Aim of the task:
Of all the lines below, return only those starting with the line holding "storage' = storage" and going on through the line holding "destruct (generate_image_bytes prompt)", exactly as written.

___ Records shown

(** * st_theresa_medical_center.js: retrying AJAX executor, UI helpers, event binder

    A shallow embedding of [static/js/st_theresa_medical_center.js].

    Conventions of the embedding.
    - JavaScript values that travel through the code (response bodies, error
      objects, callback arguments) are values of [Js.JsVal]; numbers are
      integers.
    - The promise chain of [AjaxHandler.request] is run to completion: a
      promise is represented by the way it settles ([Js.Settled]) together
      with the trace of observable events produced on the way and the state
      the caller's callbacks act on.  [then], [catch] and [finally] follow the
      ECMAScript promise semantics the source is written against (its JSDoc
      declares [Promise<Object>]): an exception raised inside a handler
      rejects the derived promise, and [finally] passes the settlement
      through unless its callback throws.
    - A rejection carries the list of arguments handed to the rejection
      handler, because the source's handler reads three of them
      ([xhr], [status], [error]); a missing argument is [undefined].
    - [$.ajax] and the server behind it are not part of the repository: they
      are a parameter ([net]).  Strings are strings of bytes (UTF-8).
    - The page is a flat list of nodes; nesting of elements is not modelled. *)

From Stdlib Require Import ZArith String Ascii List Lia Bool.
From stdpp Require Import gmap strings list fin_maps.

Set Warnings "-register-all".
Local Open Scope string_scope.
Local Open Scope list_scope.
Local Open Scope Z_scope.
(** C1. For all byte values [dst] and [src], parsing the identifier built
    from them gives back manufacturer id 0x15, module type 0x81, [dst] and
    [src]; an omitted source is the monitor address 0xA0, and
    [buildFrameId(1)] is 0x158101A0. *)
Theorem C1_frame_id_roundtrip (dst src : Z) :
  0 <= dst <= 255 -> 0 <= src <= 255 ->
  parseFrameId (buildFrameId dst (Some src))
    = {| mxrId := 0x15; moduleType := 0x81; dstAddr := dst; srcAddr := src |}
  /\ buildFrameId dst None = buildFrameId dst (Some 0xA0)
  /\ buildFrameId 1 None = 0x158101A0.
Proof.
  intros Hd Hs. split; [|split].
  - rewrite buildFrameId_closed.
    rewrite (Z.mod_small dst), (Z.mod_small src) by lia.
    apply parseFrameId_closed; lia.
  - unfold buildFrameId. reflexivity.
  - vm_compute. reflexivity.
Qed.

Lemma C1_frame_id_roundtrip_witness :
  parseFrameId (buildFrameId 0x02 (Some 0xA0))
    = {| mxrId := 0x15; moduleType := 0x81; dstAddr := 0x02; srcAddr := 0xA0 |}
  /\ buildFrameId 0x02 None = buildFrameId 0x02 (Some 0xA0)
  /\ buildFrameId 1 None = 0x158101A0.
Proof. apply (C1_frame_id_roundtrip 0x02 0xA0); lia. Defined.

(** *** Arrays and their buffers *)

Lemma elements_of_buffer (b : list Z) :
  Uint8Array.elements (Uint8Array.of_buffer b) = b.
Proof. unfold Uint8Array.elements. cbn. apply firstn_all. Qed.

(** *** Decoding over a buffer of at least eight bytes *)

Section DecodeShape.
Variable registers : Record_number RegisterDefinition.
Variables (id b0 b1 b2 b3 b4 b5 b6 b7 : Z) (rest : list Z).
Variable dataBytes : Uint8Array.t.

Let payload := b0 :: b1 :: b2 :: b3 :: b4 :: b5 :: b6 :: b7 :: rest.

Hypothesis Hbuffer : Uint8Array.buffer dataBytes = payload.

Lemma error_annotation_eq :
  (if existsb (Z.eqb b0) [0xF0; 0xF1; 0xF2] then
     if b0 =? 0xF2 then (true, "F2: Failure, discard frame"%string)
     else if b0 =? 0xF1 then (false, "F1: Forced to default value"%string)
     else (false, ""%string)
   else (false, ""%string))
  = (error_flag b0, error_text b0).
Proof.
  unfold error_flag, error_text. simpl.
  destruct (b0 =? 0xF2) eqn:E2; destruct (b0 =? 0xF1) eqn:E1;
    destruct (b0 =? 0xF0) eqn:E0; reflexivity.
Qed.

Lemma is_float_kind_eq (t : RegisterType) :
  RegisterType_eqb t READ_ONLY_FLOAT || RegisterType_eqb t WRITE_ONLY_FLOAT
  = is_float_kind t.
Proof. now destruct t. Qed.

______
___ Records shown

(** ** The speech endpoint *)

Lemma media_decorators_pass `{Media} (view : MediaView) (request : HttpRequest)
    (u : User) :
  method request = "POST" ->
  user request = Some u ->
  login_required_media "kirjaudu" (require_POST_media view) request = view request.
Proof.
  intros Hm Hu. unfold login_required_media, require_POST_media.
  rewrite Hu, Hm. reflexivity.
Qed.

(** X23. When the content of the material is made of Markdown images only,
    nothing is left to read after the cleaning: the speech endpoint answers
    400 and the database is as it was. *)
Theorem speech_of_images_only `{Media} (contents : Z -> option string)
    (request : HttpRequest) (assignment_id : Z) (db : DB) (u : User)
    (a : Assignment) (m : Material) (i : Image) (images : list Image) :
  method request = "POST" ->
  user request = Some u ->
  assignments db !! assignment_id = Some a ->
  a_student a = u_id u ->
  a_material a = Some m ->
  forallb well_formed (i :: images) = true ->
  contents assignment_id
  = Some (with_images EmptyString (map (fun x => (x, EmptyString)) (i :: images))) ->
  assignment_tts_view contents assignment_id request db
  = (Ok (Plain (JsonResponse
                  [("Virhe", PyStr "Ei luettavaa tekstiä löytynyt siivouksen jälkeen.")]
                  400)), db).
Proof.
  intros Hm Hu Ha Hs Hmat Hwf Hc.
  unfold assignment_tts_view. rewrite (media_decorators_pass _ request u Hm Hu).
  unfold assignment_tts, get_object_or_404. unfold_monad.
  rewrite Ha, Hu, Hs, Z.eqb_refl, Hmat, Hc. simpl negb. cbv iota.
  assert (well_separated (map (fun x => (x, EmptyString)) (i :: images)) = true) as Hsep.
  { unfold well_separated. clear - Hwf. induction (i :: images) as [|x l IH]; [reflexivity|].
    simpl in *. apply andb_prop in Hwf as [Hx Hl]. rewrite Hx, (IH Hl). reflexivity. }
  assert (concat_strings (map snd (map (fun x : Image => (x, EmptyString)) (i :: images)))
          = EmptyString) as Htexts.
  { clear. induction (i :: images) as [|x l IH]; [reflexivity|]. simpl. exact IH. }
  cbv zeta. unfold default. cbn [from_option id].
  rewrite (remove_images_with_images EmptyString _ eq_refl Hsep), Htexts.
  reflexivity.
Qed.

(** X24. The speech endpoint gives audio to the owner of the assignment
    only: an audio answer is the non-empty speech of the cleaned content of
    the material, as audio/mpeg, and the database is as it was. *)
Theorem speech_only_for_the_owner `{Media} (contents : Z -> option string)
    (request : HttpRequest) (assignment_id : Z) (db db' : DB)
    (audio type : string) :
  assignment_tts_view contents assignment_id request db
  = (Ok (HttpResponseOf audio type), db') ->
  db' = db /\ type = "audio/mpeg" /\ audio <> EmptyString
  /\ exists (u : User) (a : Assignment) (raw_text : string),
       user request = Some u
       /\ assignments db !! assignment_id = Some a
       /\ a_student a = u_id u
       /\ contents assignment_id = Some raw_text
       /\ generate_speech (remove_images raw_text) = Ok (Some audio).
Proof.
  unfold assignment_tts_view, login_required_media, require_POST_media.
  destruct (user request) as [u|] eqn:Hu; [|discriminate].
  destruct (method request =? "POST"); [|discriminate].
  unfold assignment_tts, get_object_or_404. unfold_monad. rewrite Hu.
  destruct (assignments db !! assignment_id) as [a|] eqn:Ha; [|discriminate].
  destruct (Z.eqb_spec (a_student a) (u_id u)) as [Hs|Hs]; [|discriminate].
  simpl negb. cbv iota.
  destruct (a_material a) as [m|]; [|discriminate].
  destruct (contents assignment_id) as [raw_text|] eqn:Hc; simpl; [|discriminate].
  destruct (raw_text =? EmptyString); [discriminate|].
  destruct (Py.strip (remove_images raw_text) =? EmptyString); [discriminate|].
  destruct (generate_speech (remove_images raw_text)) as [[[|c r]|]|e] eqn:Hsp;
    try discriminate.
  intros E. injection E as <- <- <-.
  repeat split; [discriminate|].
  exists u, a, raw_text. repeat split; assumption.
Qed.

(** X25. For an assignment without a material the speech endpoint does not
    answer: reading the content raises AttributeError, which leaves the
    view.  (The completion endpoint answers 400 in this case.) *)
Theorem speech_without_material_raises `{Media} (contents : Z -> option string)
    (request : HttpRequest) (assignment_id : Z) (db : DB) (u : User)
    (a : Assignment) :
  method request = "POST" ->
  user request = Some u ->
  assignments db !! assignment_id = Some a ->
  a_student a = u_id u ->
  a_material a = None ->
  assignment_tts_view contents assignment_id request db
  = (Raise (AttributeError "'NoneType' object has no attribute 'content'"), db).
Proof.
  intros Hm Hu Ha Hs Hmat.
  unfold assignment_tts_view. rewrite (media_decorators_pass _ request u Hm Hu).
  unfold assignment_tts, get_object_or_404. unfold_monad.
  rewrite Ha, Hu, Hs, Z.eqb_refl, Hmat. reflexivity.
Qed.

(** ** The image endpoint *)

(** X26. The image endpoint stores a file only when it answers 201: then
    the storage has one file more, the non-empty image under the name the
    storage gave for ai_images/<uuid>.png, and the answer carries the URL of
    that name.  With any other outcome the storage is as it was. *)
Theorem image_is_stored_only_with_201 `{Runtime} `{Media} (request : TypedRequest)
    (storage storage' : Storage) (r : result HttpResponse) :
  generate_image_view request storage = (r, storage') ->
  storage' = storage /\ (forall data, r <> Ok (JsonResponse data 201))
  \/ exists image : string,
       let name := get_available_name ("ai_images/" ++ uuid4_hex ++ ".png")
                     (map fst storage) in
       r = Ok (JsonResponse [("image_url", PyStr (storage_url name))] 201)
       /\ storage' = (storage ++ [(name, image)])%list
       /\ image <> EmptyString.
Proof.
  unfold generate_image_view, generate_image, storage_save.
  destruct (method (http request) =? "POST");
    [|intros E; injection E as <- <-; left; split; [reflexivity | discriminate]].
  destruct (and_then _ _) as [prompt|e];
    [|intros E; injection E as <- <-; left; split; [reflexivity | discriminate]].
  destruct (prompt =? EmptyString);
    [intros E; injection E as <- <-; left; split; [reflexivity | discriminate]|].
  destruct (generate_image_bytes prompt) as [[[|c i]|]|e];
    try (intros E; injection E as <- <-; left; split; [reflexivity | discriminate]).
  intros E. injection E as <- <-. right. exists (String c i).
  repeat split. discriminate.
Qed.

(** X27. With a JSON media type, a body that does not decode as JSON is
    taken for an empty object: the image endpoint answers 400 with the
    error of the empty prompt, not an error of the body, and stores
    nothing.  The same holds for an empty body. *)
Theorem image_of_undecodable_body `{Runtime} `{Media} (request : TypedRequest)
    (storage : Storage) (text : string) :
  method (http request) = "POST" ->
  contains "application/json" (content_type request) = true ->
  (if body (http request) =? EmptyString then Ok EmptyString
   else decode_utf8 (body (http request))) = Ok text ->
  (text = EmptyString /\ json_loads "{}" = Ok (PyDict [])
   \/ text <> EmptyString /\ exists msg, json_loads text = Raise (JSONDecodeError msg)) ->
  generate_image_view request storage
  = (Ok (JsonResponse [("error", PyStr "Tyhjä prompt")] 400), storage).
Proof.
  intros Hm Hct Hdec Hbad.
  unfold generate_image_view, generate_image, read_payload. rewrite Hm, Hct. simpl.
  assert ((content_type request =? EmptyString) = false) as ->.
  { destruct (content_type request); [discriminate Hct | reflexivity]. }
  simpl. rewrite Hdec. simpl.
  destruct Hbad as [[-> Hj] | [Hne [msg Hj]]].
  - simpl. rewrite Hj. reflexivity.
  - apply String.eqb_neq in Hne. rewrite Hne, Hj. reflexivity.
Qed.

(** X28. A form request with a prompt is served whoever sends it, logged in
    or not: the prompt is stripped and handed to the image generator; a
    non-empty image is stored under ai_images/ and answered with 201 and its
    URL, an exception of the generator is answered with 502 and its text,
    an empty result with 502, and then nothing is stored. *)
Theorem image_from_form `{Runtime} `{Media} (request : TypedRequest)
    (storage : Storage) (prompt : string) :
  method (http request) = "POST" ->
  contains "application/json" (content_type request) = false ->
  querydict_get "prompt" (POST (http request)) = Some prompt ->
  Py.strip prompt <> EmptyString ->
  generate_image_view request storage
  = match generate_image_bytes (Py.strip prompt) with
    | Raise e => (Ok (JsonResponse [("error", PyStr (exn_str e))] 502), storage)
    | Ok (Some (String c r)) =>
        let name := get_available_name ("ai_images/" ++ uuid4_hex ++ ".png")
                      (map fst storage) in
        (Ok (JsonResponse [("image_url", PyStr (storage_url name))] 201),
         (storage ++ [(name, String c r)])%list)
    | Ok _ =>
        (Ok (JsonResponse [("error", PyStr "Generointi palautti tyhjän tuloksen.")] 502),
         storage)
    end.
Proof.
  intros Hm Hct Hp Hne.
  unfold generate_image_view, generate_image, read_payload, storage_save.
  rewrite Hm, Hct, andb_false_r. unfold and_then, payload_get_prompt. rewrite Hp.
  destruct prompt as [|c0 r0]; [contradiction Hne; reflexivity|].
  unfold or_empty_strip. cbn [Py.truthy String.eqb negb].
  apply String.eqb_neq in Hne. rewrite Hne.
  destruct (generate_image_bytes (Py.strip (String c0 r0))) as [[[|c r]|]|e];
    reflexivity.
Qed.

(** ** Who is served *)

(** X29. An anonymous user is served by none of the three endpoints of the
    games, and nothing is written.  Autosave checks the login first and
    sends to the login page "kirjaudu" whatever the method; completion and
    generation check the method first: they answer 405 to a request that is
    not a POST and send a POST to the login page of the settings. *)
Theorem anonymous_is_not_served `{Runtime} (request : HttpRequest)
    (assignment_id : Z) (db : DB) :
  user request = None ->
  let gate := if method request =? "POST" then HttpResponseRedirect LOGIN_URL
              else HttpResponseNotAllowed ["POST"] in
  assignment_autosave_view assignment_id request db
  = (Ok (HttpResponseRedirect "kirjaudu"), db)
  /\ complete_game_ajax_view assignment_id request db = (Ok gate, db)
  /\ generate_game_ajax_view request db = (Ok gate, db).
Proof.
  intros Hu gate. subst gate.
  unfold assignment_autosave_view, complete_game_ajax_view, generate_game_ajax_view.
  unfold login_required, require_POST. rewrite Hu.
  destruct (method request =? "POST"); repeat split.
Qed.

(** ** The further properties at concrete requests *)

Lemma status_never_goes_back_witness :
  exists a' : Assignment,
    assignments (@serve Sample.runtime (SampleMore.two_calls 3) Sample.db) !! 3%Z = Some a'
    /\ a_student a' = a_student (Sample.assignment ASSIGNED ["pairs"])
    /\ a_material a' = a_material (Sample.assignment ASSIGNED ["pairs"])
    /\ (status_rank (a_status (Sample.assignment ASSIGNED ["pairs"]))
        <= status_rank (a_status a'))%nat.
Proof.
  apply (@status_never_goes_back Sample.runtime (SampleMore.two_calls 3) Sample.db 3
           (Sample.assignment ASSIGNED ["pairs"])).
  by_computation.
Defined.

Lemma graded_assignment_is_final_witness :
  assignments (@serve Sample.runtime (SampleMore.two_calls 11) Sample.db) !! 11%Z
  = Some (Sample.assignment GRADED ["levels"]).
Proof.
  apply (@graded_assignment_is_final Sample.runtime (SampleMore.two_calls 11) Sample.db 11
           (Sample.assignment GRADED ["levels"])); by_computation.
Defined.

______
___ Records shown

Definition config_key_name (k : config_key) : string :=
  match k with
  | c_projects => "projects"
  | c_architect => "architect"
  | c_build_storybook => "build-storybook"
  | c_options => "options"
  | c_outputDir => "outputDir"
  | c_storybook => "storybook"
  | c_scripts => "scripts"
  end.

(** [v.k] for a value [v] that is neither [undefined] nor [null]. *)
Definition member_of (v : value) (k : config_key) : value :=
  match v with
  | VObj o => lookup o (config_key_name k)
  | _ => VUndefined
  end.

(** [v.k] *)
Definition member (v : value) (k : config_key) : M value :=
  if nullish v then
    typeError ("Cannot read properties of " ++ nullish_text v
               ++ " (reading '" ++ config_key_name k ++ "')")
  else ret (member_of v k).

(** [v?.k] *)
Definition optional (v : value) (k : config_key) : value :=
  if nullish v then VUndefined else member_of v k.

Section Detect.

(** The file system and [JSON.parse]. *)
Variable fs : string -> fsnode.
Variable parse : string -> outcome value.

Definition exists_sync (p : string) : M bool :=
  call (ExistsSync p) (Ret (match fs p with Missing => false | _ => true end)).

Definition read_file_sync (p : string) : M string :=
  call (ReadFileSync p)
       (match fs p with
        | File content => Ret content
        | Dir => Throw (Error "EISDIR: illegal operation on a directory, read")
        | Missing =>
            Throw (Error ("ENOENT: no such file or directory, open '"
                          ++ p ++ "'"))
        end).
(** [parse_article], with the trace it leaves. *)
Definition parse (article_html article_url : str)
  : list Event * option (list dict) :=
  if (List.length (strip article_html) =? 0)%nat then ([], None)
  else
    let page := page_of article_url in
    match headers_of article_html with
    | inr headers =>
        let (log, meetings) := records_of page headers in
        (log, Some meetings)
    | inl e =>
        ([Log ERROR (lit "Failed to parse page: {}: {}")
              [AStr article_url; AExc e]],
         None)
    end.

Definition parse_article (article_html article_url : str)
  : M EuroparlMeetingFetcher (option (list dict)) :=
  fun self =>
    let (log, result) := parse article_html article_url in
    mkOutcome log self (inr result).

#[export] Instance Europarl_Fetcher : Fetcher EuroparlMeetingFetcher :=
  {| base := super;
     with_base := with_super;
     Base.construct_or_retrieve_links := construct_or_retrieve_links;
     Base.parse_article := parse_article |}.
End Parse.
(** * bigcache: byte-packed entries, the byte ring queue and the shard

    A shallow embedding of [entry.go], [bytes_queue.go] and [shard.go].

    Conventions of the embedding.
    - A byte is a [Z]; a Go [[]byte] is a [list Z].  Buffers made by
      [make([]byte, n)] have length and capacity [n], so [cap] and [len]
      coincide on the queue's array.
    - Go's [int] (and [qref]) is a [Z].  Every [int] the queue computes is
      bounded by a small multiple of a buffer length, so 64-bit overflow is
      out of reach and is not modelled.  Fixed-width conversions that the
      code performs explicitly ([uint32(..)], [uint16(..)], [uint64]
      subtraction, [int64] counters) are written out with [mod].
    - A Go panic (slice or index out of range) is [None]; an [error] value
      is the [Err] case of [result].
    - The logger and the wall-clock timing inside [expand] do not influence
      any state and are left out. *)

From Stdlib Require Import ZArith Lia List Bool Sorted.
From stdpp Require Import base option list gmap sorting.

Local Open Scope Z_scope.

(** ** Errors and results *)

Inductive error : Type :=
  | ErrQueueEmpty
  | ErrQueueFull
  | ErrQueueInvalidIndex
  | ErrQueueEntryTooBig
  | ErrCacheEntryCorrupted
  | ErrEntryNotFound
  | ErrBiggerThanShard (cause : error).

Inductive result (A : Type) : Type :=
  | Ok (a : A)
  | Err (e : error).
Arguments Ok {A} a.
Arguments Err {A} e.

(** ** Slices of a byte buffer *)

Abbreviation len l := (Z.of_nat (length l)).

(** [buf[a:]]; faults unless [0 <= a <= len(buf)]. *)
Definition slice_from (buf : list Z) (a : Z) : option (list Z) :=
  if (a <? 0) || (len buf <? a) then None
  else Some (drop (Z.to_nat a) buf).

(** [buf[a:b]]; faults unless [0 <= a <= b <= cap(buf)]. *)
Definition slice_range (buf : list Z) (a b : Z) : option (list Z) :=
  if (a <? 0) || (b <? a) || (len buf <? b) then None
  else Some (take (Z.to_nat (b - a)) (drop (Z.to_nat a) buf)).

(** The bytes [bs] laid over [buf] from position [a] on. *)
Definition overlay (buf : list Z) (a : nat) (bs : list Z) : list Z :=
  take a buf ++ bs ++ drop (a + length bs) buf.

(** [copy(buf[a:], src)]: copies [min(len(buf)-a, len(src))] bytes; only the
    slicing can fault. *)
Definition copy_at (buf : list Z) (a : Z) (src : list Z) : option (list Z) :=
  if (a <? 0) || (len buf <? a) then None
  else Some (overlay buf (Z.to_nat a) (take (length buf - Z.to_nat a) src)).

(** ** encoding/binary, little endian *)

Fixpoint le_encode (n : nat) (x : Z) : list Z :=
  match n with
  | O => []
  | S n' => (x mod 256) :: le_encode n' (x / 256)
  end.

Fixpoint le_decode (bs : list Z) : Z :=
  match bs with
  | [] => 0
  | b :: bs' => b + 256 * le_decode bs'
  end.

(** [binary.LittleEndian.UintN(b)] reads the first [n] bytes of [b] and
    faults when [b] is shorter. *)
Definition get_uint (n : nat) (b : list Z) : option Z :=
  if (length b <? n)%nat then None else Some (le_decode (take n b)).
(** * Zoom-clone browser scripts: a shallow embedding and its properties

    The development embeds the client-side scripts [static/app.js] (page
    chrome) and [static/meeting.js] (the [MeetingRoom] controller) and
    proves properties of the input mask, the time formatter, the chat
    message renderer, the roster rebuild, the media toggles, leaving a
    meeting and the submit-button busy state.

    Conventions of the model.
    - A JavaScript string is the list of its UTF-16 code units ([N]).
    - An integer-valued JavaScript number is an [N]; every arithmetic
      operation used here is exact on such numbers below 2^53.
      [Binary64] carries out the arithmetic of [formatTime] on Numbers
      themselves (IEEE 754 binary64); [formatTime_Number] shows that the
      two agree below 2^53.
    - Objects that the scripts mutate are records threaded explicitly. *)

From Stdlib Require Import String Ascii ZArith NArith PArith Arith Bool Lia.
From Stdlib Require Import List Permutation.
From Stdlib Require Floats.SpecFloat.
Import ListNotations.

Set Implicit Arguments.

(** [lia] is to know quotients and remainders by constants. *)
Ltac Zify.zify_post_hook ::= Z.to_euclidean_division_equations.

______

Response area:
  storage' = storage /\ (forall data, r <> Ok (JsonResponse data 201))
  \/ exists image : string,
       let name := get_available_name ("ai_images/" ++ uuid4_hex ++ ".png")
                     (map fst storage) in
       r = Ok (JsonResponse [("image_url", PyStr (storage_url name))] 201)
       /\ storage' = (storage ++ [(name, image)])%list
       /\ image <> EmptyString.
Proof.
  unfold generate_image_view, generate_image, storage_save.
  destruct (method (http request) =? "POST");
    [|intros E; injection E as <- <-; left; split; [reflexivity | discriminate]].
  destruct (and_then _ _) as [prompt|e];
    [|intros E; injection E as <- <-; left; split; [reflexivity | discriminate]].
  destruct (prompt =? EmptyString);
    [intros E; injection E as <- <-; left; split; [reflexivity | discriminate]|].
  destruct (generate_image_bytes prompt) as [[[|c i]|]|e];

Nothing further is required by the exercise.